### TASK STATEMENT
Below are the entries. Transcribe exactly the lines from the one with "destruct (input_write_ok _ _ _ _ 0" through the one with "destruct (input_done_ok _", ends included, and leave out all others.

(Saved data entries)

Lemma buffer_step_inv num o q inp ev :
  inv num o q inp -> legal o ev = true ->
  exists o' a q' inp', step o ev = Some (o', a) /\ inv num o' q' inp' /\
    waiting o q inp ++ got a = delivered a ++ waiting o' q' inp'.
Proof.
  intros V L. pose proof V as []. destruct ev as [|k d|d| | | |]; cbn [legal step] in *.
  - rewrite (fo_op _ _ v_in_flow0) in L. unfold _PacketRecvInterface_job_operation. rewrite L. apply is_state_true in L.
    eexists _, _, q, inp. split; [done|]. split; [by apply input_start_ok|]. by rewrite app_nil_r.
  - to_prop. apply is_state_true in H. destruct (input_write_ok _ _ _ _ _ _ V H H1 H0) as (p & m & -> & _ & -> & _ & V').
    eexists _, _, q, inp. split; [done|]. split; [done|]. by rewrite app_nil_r.
  - to_prop. pose proof H as Hs. apply is_state_true in H. pose proof (in_busy_none _ _ _ _ V H) as ->.
    destruct (input_write_ok _ _ _ _ 0 d V H ltac:(lia) ltac:(lia)) as (p & m & -> & Hp & E & B & V').
    rewrite Z.add_0_r in E, B. rewrite E. unfold PacketRecvInterface_Done. cbn. rewrite Hs, v_in_mtu0, !(proj2 (Z.leb_le _ _)) by lia.
    eexists _, _, q, (Some d). split; [done|]. split.
    + eapply (input_finish_ok num (set_buf (set_buffer m (buf o)) o)); done.
    + unfold waiting. cbn. by rewrite app_nil_r.
  - rewrite (fo_done _ _ v_in_flow0) in L. unfold _PacketRecvInterface_job_done. rewrite L. apply is_state_true in L.
    destruct inp as [d|]; [|unfold input_inv in v_in0; rewrite L in v_in0; by destruct v_in0 as (_ & _ & ?)].
    destruct (input_done_ok _ _ _ _ V L) as (o' & -> & V' & W). eexists _, _, _, None. split; [done|]. split; [done|].
    by rewrite app_nil_r, W.
  - rewrite (fo_op _ _ v_out_flow0) in L. unfold _PacketPassInterface_job_operation. rewrite L. apply is_state_true in L.
    eexists _, _, q, inp. split; [done|]. split; [by apply output_start_ok|]. cbn. rewrite app_nil_r, !waiting_busy by (cbn; congruence). done.
  - pose proof L as Hs. apply is_state_true in L. destruct q as [|p q]; [cbn in v_out0; congruence|].
    destruct v_out0 as (_ & -> & ->). destruct (output_rep _ _ _ v_rep0) as (off & -> & El & _ & Er). rewrite <- El, Er.
    unfold PacketPassInterface_Done. rewrite Hs. eexists _, _, (p :: q), inp. split; [done|]. split; [by apply output_finish_ok|].
    rewrite waiting_busy by congruence. cbn. by rewrite app_nil_r.
  - rewrite (fo_done _ _ v_out_flow0) in L. unfold _PacketPassInterface_job_done. rewrite L. apply is_state_true in L.
    destruct (output_done_ok _ _ _ _ V L) as (o' & -> & V' & W). eexists _, _, _, inp. split; [done|]. split; [done|].
    by rewrite app_nil_r, W.
Qed.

### EXERCISE SOLUTION
    destruct (input_write_ok _ _ _ _ 0 d V H ltac:(lia) ltac:(lia)) as (p & m & -> & Hp & E & B & V').
    rewrite Z.add_0_r in E, B. rewrite E. unfold PacketRecvInterface_Done. cbn. rewrite Hs, v_in_mtu0, !(proj2 (Z.leb_le _ _)) by lia.
    eexists _, _, q, (Some d). split; [done|]. split.
    + eapply (input_finish_ok num (set_buf (set_buffer m (buf o)) o)); done.
    + unfold waiting. cbn. by rewrite app_nil_r.
  - rewrite (fo_done _ _ v_in_flow0) in L. unfold _PacketRecvInterface_job_done. rewrite L. apply is_state_true in L.
    destruct inp as [d|]; [|unfold input_inv in v_in0; rewrite L in v_in0; by destruct v_in0 as (_ & _ & ?)].
    destruct (input_done_ok _ _ _ _ V L) as (o' & -> & V' & W). eexists _, _, _, None. split; [done|]. split; [done|].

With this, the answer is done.